→ TASK DIRECTIONS: Among the records that follow, set down only the lines from the one containing "result ++ option_list header))" to the one containing "Definition selected (t", both included, exactly.

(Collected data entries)

_ _ _ _ _ _ _

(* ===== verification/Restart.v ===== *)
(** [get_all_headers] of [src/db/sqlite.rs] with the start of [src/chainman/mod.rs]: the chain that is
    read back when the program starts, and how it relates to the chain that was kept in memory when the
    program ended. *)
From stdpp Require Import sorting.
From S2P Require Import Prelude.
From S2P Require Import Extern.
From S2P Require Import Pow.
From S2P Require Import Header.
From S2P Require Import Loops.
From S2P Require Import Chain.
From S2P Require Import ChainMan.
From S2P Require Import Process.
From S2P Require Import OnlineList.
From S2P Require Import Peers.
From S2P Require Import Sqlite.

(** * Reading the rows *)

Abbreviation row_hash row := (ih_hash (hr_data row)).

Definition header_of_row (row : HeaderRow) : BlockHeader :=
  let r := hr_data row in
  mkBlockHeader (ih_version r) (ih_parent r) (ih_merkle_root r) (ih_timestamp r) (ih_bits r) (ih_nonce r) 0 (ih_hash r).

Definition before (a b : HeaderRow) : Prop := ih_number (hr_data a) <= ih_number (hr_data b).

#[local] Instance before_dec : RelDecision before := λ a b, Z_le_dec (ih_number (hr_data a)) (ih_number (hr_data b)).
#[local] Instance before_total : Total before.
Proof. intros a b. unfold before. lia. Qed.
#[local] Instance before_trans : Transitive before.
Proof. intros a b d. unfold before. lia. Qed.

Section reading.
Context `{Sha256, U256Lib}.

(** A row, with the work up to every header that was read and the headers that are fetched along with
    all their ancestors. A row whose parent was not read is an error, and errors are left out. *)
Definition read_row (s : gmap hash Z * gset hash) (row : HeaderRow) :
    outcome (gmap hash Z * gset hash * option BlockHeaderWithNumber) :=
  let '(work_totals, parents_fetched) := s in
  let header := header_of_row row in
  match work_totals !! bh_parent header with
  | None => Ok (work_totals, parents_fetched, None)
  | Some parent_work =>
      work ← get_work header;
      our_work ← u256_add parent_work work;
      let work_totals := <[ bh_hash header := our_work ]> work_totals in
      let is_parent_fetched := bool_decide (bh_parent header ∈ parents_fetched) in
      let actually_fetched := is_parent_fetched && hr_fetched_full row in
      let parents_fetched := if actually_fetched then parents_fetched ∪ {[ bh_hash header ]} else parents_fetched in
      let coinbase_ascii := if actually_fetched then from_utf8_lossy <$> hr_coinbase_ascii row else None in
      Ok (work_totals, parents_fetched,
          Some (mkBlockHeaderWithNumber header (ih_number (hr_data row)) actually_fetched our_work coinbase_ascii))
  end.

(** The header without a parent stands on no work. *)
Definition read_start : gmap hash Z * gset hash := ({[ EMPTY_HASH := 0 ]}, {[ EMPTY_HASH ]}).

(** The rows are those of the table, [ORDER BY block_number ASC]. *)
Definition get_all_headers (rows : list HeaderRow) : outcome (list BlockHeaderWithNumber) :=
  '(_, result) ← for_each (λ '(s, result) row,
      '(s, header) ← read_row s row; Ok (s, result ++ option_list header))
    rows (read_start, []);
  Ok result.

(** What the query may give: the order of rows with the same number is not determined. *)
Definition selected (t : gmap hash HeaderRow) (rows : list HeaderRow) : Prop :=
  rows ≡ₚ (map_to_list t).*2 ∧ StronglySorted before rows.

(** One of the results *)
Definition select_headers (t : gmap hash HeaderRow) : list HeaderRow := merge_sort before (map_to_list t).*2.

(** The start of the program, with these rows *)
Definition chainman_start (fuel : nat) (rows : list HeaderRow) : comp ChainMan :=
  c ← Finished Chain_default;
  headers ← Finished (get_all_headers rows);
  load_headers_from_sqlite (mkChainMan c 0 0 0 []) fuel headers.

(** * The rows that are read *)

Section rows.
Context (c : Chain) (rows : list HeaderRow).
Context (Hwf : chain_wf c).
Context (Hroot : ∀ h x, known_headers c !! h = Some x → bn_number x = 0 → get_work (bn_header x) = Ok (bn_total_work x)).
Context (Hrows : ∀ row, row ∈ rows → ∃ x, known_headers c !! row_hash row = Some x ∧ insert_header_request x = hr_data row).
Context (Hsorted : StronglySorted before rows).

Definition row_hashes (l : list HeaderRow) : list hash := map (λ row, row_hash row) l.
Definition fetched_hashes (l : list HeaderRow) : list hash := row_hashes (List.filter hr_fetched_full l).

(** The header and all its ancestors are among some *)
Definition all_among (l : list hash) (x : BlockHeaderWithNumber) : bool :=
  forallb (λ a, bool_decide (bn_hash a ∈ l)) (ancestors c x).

_ _ _ _ _ _ _

→ RESPONSE:
      '(s, header) ← read_row s row; Ok (s, result ++ option_list header))
    rows (read_start, []);
  Ok result.

(** What the query may give: the order of rows with the same number is not determined. *)
Definition selected (t : gmap hash HeaderRow) (rows : list HeaderRow) : Prop :=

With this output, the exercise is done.